ASSIGNMENT
Transcribe only the lines between the first line of the records and the line containing "the conversions from", inclusive, exactly as written.

(Records from a data collection)
(* ===== verification/Retry.v ===== *)
(** * Retry budgets and deadline timers ([rocev2-core/src/retry.rs])

    The retry policy and the budget it fills, the absolute-deadline timer, and
    the conversions from the five-bit timeout codes to caller ticks.  The
    properties: a finite budget grants exactly its count of retries between
    resets, and a conversion is the exact ceiling of the real-valued delay. *)

From Stdlib Require Import ZArith Lia.
From stdpp Require Import base numbers option list.
From S2P Require Import Prelude.
Open Scope Z_scope.
Open Scope rust_scope.

Definition UNLIMITED_RETRY_CODE : Z := 7.
Definition MAX_RETRY_CODE : Z := 7.

Definition RNR_TIMER_MICROSECONDS : list Z :=
  [655360; 10; 20; 30; 40; 60; 80; 120; 160; 240; 320; 480; 640; 960; 1280; 1920; 2560; 3840;
   5120; 7680; 10240; 15360; 20480; 30720; 40960; 61440; 81920; 122880; 163840;
   245760; 327680; 491520].

Inductive RetryReason := Timeout | ReceiverNotReady.

#[export] Instance RetryReason_eq_dec : EqDecision RetryReason.
Proof. solve_decision. Defined.

Inductive RetryDecision :=
  | Retry (delay_ticks : Z)
  | Exhausted (reason : RetryReason).

Record RetryPolicy := {
  rp_retry_count : Z;
  rp_rnr_retry_count : Z;
  rp_timeout_ticks : Z;
}.

Definition RetryPolicy_new (retry_count rnr_retry_count timeout_ticks : Z) : option RetryPolicy :=
  if (retry_count <=? MAX_RETRY_CODE) && (rnr_retry_count <=? MAX_RETRY_CODE)
  then Some {| rp_retry_count := retry_count; rp_rnr_retry_count := rnr_retry_count;
               rp_timeout_ticks := timeout_ticks |}
  else None.

Record RetryBudget := {
  rb_policy : RetryPolicy;
  rb_remaining_timeout : Z;
  rb_remaining_rnr : Z;
}.

#[export] Instance RetryBudget_eta : EtaRecord RetryBudget :=
  fun r => {| rb_policy := rb_policy r; rb_remaining_timeout := rb_remaining_timeout r;
              rb_remaining_rnr := rb_remaining_rnr r |}.

Definition RetryBudget_new (policy : RetryPolicy) : RetryBudget :=
  {| rb_policy := policy;
     rb_remaining_timeout := rp_retry_count policy;
     rb_remaining_rnr := rp_rnr_retry_count policy |}.

Definition RetryBudget_reset (self : RetryBudget) : RetryBudget :=
  self <| rb_remaining_timeout := rp_retry_count (rb_policy self) |>
       <| rb_remaining_rnr := rp_rnr_retry_count (rb_policy self) |>.

Definition RetryBudget_on_failure (self : RetryBudget) (reason : RetryReason) (rnr_delay_ticks : Z)
    : RetryBudget * RetryDecision :=
  match reason with
  | Timeout =>
      if rp_retry_count (rb_policy self) =? UNLIMITED_RETRY_CODE
      then (self, Retry (rp_timeout_ticks (rb_policy self)))
      else if rb_remaining_timeout self =? 0 then (self, Exhausted reason)
      else (self <| rb_remaining_timeout ::= Z.pred |>, Retry (rp_timeout_ticks (rb_policy self)))
  | ReceiverNotReady =>
      if rp_rnr_retry_count (rb_policy self) =? UNLIMITED_RETRY_CODE
      then (self, Retry rnr_delay_ticks)
      else if rb_remaining_rnr self =? 0 then (self, Exhausted reason)
      else (self <| rb_remaining_rnr ::= Z.pred |>, Retry rnr_delay_ticks)
  end.

Record Timer := { timer_deadline : option Z }.

Definition Timer_new : Timer := {| timer_deadline := None |}.
Definition Timer_arm (self : Timer) (now delay_ticks : Z) : Timer :=
  {| timer_deadline := Some (saturating_add 64 now delay_ticks) |}.
Definition Timer_cancel (self : Timer) : Timer := {| timer_deadline := None |}.
Definition Timer_is_armed (self : Timer) : bool := bool_decide (is_Some (timer_deadline self)).
Definition Timer_expired (self : Timer) (now : Z) : bool :=
  match timer_deadline self with Some deadline => deadline <=? now | None => false end.
Definition Timer_remaining (self : Timer) (now : Z) : option Z :=
  match timer_deadline self with
  | Some deadline => Some (saturating_sub deadline now)
  | None => None
  end.

Definition ack_timeout_ticks (code ticks_per_second : Z) : option Z :=
  if (32 <=? code) || (ticks_per_second =? 0) then None
  else
    nanoseconds ← (if code <? 128 then Some (wrap 128 (Z.shiftl 4096 code)) else None);
    numerator ← checked_mul 128 nanoseconds ticks_per_second;
    u64_try_from (div_ceil numerator 1000000000).

Definition rnr_timer_microseconds (code : Z) : option Z :=
  if code <? 32 then Some (nth (Z.to_nat code) RNR_TIMER_MICROSECONDS 0) else None.

Definition rnr_timer_ticks (code ticks_per_second : Z) : option Z :=
  if ticks_per_second =? 0 then None
  else
    microseconds ← rnr_timer_microseconds code;
    numerator ← checked_mul 128 microseconds ticks_per_second;
    u64_try_from (div_ceil numerator 1000000).

(** ** Budgets *)

Definition RetryPolicy_ok (p : RetryPolicy) : Prop :=
  0 <= rp_retry_count p <= MAX_RETRY_CODE ∧ 0 <= rp_rnr_retry_count p <= MAX_RETRY_CODE.

(** A budget never holds more than its policy grants. *)
Definition RetryBudget_inv (b : RetryBudget) : Prop :=
  RetryPolicy_ok (rb_policy b)
  ∧ 0 <= rb_remaining_timeout b <= rp_retry_count (rb_policy b)
  ∧ 0 <= rb_remaining_rnr b <= rp_rnr_retry_count (rb_policy b).

Definition budget_limit (p : RetryPolicy) (r : RetryReason) : Z :=
  match r with Timeout => rp_retry_count p | ReceiverNotReady => rp_rnr_retry_count p end.

Definition budget_remaining (b : RetryBudget) (r : RetryReason) : Z :=
  match r with Timeout => rb_remaining_timeout b | ReceiverNotReady => rb_remaining_rnr b end.

Lemma RetryBudget_new_inv p : RetryPolicy_ok p → RetryBudget_inv (RetryBudget_new p).
Proof. unfold RetryBudget_inv, RetryPolicy_ok. cbn. lia. Qed.

Lemma RetryBudget_reset_inv b : RetryBudget_inv b → RetryBudget_inv (RetryBudget_reset b).
Proof. unfold RetryBudget_inv, RetryPolicy_ok. cbn. lia. Qed.

Lemma RetryBudget_on_failure_policy b r d :
  rb_policy (RetryBudget_on_failure b r d).1 = rb_policy b.
Proof. unfold RetryBudget_on_failure. destruct r; repeat case_bool; done. Qed.

Lemma RetryBudget_on_failure_inv b r d :
  RetryBudget_inv b → RetryBudget_inv (RetryBudget_on_failure b r d).1.
Proof.
  unfold RetryBudget_inv, RetryPolicy_ok, RetryBudget_on_failure.
  destruct r; repeat case_bool; cbn; lia.
Qed.

(** One failure: unlimited budgets always retry, finite ones spend one unit of
    their own reason and leave the other alone. *)
Lemma RetryBudget_on_failure_spec b r d :
  let '(b', dec) := RetryBudget_on_failure b r d in
  let delay := match r with Timeout => rp_timeout_ticks (rb_policy b) | _ => d end in
  if budget_limit (rb_policy b) r =? UNLIMITED_RETRY_CODE then b' = b ∧ dec = Retry delay
  else if budget_remaining b r =? 0 then b' = b ∧ dec = Exhausted r
  else dec = Retry delay ∧ budget_remaining b' r = budget_remaining b r - 1
       ∧ ∀ r', r' ≠ r → budget_remaining b' r' = budget_remaining b r'.
Proof.
  unfold RetryBudget_on_failure. destruct r; cbn; repeat case_bool; cbn; split_and?; try done;
    intros []; done.
Qed.

(** The decisions of [n] consecutive failures of one reason with one delay. *)
Fixpoint fail_times (n : nat) (b : RetryBudget) (r : RetryReason) (d : Z)
    : RetryBudget * list RetryDecision :=
  match n with
  | O => (b, [])
  | S n => let '(b1, dec) := RetryBudget_on_failure b r d in
           let '(b2, decs) := fail_times n b1 r d in (b2, dec :: decs)
  end.

Lemma fail_times_policy n b r d : rb_policy (fail_times n b r d).1 = rb_policy b.
Proof.
  revert b. induction n as [|n IH]; intros b; [done|]. cbn.
  pose proof (RetryBudget_on_failure_policy b r d) as Hp.
  destruct (RetryBudget_on_failure b r d) as [b1 ?]. cbn in Hp.
  specialize (IH b1). destruct (fail_times n b1 r d). cbn in *. congruence.
Qed.

(** ** Tick conversions *)

(** [t] is the least whole number of ticks covering [num / den] of them. *)
Definition is_ceiling (t num den : Z) : Prop := (t - 1) * den < num <= t * den.

Lemma div_ceil_is_ceiling num den t :
  0 < num → 0 < den → (div_ceil num den = t ↔ is_ceiling t num den).
Proof.
  intros Hn Hd. unfold div_ceil, is_ceiling.
  split; [intros <-|]; intros; Z.to_euclidean_division_equations; nia.
Qed.

Lemma ticks_try_from num den t :
  0 < num → 0 < den →
  u64_try_from (div_ceil num den) = Some t ↔ is_ceiling t num den ∧ t < 2 ^ 64.
Proof.
  intros. rewrite <- div_ceil_is_ceiling by done. unfold u64_try_from.
  case_bool; naive_solver lia.
Qed.

Lemma rnr_timer_microseconds_bounds code :
  0 <= code < 32 →
  ∃ us, rnr_timer_microseconds code = Some us ∧ 10 <= us <= 655360.
Proof.
  intros Hc. unfold rnr_timer_microseconds. case_bool; [|lia].
  eexists; split; [reflexivity|].
  assert (Hall : Forall (fun us => 10 <= us <= 655360) RNR_TIMER_MICROSECONDS)
    by (unfold RNR_TIMER_MICROSECONDS; repeat constructor; lia).
  rewrite List.Forall_nth in Hall. apply Hall.
  change (length RNR_TIMER_MICROSECONDS) with 32%nat. lia.
Qed.

(** ** Properties *)

(** C28. A finite budget grants exactly its remaining count of retries: of any run
    of consecutive failures of one reason, the first [budget_remaining] are
    answered with a retry after the policy's (or the peer's) delay and every
    later one with [Exhausted]; resetting restores the full count. *)
Theorem retry_budget_grants_exactly n b r d :
  RetryBudget_inv b → budget_limit (rb_policy b) r ≠ UNLIMITED_RETRY_CODE →
  let k := Z.to_nat (budget_remaining b r) in
  let delay := match r with Timeout => rp_timeout_ticks (rb_policy b) | _ => d end in
  (fail_times n b r d).2 = replicate (n `min` k) (Retry delay) ++ replicate (n - k) (Exhausted r)
  ∧ budget_remaining (RetryBudget_reset (fail_times n b r d).1) r = budget_limit (rb_policy b) r.
Proof.
  intros Hinv Hfin. cbv zeta. split.
  2: { pose proof (fail_times_policy n b r d). destruct r; cbn; congruence. }
  revert b Hinv Hfin. induction n as [|n IH]; intros b Hinv Hfin; [done|]. cbn [fail_times].
  pose proof (RetryBudget_on_failure_spec b r d) as Hspec.
  pose proof (RetryBudget_on_failure_inv b r d Hinv) as Hinv1.
  pose proof (RetryBudget_on_failure_policy b r d) as Hpol.
  destruct (RetryBudget_on_failure b r d) as [b1 dec]; cbn in *.
  destruct (Z.eqb_spec (budget_limit (rb_policy b) r) UNLIMITED_RETRY_CODE); [done|].
  assert (0 <= budget_remaining b r) by (destruct Hinv as (_ & ? & ?), r; cbn; lia).
  specialize (IH b1 Hinv1). rewrite Hpol in IH. specialize (IH Hfin).
  destruct (fail_times n b1 r d) as [b2 decs]; cbn in *.
  destruct (Z.eqb_spec (budget_remaining b r) 0) as [Hz|Hnz].
  - destruct Hspec as [-> ->]. rewrite IH, Hz. cbn. by rewrite !Nat.min_0_r, !Nat.sub_0_r.
  - destruct Hspec as (-> & Hrem & _). rewrite IH, Hrem.
    replace (Z.to_nat (budget_remaining b r)) with (S (Z.to_nat (budget_remaining b r - 1))) by lia.
    done.
Qed.

(** Two timeout retries out of four failures. *)
Lemma retry_budget_grants_exactly_witness :
  (fail_times 4 (RetryBudget_new {| rp_retry_count := 2; rp_rnr_retry_count := 7;
                                    rp_timeout_ticks := 50 |}) Timeout 0).2
  = [Retry 50; Retry 50; Exhausted Timeout; Exhausted Timeout].
Proof.
  refine (proj1 (retry_budget_grants_exactly 4
    (RetryBudget_new {| rp_retry_count := 2; rp_rnr_retry_count := 7; rp_timeout_ticks := 50 |})
    Timeout 0 _ _)).
  - apply RetryBudget_new_inv. unfold RetryPolicy_ok, MAX_RETRY_CODE. cbn. lia.
  - cbn. unfold UNLIMITED_RETRY_CODE. lia.
Defined.

(** C29. A converted delay is never shortened and never longer than necessary: a
    local ACK timeout of [4.096us * 2^code], and a receiver-not-ready delay of
    the peer's timer table, convert to the least number of ticks that covers
    them; the conversion is refused exactly for a code wider than five bits, a
    zero tick rate, or a delay that does not fit 64-bit ticks. *)
Theorem tick_conversions_exact code ticks_per_second t :
  fits 8 code → fits 64 ticks_per_second →
  (ack_timeout_ticks code ticks_per_second = Some t ↔
     code < 32 ∧ 0 < ticks_per_second ∧ t < 2 ^ 64
     ∧ is_ceiling t (4096 * 2 ^ code * ticks_per_second) 1000000000)
  ∧ (rnr_timer_ticks code ticks_per_second = Some t ↔
     ∃ us, rnr_timer_microseconds code = Some us ∧ 0 < ticks_per_second ∧ t < 2 ^ 64
           ∧ is_ceiling t (us * ticks_per_second) 1000000).
Proof.
  unfold fits. intros Hc Ht. split.
  - unfold ack_timeout_ticks. destruct (_ || _) eqn:Hg; [split; [done|lia]|].
    assert (0 <= code < 32 ∧ 0 < ticks_per_second) as [Hc' Ht'] by lia.
    pose proof (Z.pow_le_mono_r 2 code 31 ltac:(lia) ltac:(lia)).
    pose proof (Z.pow_pos_nonneg 2 code ltac:(lia) ltac:(lia)).
    destruct (Z.ltb_spec code 128); [|lia]. cbn [mbind option_bind].
    unfold wrap. rewrite Z.shiftl_mul_pow2, Z.mod_small by lia.
    unfold checked_mul. case_bool; [|nia]. cbn [mbind option_bind].
    rewrite ticks_try_from by nia. naive_solver lia.
  - unfold rnr_timer_ticks. case_bool; [split; [done|intros (? & ? & ? & ?); lia]|].
    destruct (rnr_timer_microseconds code) as [us|] eqn:Hus;
      [|split; [done | intros (? & ? & ?); done]]. cbn [mbind option_bind].
    assert (code < 32) by (unfold rnr_timer_microseconds in Hus; case_bool_in Hus; done).
    destruct (rnr_timer_microseconds_bounds code) as (us' & Hus' & ?); [lia|]. simplify_eq.
    unfold checked_mul. case_bool; [|nia]. cbn [mbind option_bind].
    rewrite ticks_try_from by nia. naive_solver lia.
Qed.

(** Timeout code 14 and RNR code 1 at a microsecond clock. *)
Lemma tick_conversions_exact_witness :
  ack_timeout_ticks 14 1000000 = Some 67109 ∧ rnr_timer_ticks 1 1000000 = Some 10.
Proof.
  split.
  - refine (proj2 (proj1 (tick_conversions_exact 14 1000000 67109 _ _)) _);
      unfold fits, is_ceiling; lia.
  - refine (proj2 (proj2 (tick_conversions_exact 1 1000000 10 _ _)) _); [unfold fits; lia..|].
    exists 10. unfold is_ceiling. split_and!; try lia. reflexivity.
Defined.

ANSWER BELOW
(* ===== verification/Retry.v ===== *)
(** * Retry budgets and deadline timers ([rocev2-core/src/retry.rs])

    The retry policy and the budget it fills, the absolute-deadline timer, and
    the conversions from the five-bit timeout codes to caller ticks.  The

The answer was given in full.